**REQUIRED WORK:** Report the lines of the data below that contain the string "Abbreviation".

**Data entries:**
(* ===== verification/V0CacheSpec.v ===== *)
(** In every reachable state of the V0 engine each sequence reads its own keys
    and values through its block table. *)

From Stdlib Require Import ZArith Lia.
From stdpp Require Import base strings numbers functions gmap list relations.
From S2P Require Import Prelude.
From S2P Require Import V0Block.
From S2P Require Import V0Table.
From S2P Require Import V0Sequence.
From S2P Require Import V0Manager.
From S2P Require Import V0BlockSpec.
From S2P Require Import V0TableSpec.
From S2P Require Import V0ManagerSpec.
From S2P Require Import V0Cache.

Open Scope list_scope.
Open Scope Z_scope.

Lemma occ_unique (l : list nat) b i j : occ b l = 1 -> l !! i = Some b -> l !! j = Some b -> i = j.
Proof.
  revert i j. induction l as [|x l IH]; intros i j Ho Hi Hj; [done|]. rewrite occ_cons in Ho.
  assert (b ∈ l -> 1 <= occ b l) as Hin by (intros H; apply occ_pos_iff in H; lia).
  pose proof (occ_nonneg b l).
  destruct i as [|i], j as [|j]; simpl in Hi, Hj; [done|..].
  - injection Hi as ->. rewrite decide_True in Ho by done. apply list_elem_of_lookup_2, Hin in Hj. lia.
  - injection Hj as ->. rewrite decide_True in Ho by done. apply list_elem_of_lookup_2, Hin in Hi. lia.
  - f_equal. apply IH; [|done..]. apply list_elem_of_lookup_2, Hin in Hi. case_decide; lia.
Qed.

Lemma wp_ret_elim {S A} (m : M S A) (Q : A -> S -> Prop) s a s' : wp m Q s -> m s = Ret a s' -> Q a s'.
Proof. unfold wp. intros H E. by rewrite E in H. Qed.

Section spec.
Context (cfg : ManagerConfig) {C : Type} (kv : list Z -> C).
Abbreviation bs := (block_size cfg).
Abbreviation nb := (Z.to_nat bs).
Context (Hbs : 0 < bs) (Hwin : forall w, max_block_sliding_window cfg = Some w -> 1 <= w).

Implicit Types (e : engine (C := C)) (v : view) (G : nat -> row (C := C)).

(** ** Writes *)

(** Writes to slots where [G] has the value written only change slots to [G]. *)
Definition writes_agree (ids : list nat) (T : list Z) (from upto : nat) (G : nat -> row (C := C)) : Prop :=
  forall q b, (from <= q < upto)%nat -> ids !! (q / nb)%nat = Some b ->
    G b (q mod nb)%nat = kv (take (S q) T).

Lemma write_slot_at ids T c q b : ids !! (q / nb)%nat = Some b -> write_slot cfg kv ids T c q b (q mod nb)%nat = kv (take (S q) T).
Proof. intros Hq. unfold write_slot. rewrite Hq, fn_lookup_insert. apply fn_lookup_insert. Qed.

**SOLVED PROBLEM:**
Abbreviation bs := (block_size cfg).
Abbreviation nb := (Z.to_nat bs).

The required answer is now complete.